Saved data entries

::::

Definition hack_handles (P : Platform) (h : ExtensionHandles)
  : ExtensionHandles :=
  {| _EXT_texture_filter_anisotropic := _EXT_texture_filter_anisotropic h;
     _EXT_frag_depth := _EXT_frag_depth h;
     _EXT_shader_texture_lod := _EXT_shader_texture_lod h;
     _EXT_sRGB := _EXT_sRGB h;
     _OES_vertex_array_object :=
       if old_runtime_vao P then None else _OES_vertex_array_object h;
     _EXT_color_buffer_half_float := _EXT_color_buffer_half_float h;
     _WEBGL_color_buffer_float := _WEBGL_color_buffer_float h;
     _WEBGL_compressed_texture_etc1 := _WEBGL_compressed_texture_etc1 h;
     _WEBGL_compressed_texture_etc := _WEBGL_compressed_texture_etc h;
     _WEBGL_compressed_texture_pvrtc := _WEBGL_compressed_texture_pvrtc h;
     _WEBGL_compressed_texture_astc := _WEBGL_compressed_texture_astc h;
     _WEBGL_compressed_texture_s3tc := _WEBGL_compressed_texture_s3tc h;
     _WEBGL_compressed_texture_s3tc_srgb :=
       _WEBGL_compressed_texture_s3tc_srgb h;
     _WEBGL_debug_shaders := _WEBGL_debug_shaders h;
     _WEBGL_draw_buffers := _WEBGL_draw_buffers h;
     _WEBGL_lose_context := _WEBGL_lose_context h;
     _WEBGL_depth_texture :=
       if bytedance_ios P then None else _WEBGL_depth_texture h;
     _WEBGL_debug_renderer_info := _WEBGL_debug_renderer_info h;
     _OES_texture_half_float := _OES_texture_half_float h;
     _OES_texture_half_float_linear := _OES_texture_half_float_linear h;
     _OES_texture_float := _OES_texture_float h;
     _OES_texture_float_linear := _OES_texture_float_linear h;
     _OES_standard_derivatives := _OES_standard_derivatives h;
     _OES_element_index_uint := _OES_element_index_uint h;
     _ANGLE_instanced_arrays :=
       if uc_browser P then None else _ANGLE_instanced_arrays h |}.

(** The whole block: three handles may be dropped, and two flags may be
    forced.  Each rule writes a field of its own. *)
Definition platform_hacks (P : Platform) (d : WebGLDevice) : WebGLDevice :=
  {| this := this d;
     base := base d;
     stateCache := stateCache d;
     nullTex2D := nullTex2D d;
     nullTexCube := nullTexCube d;
     _webGLRC := _webGLRC d;
     _isAntialias := _isAntialias d;
     _isPremultipliedAlpha := _isPremultipliedAlpha d;
     _useVAO := _useVAO d;
     _destroyShadersImmediately :=
       if broken_detachShader P then false else _destroyShadersImmediately d;
     _noCompressedTexSubImage2D :=
       if WECHAT P then true else _noCompressedTexSubImage2D d;
     _bindingMappingInfo := _bindingMappingInfo d;
     _extensions := _extensions d;
     handles := hack_handles P (handles d) |}.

::::

Your reply should be the number of lines in the entries that contain "then", nothing more.

5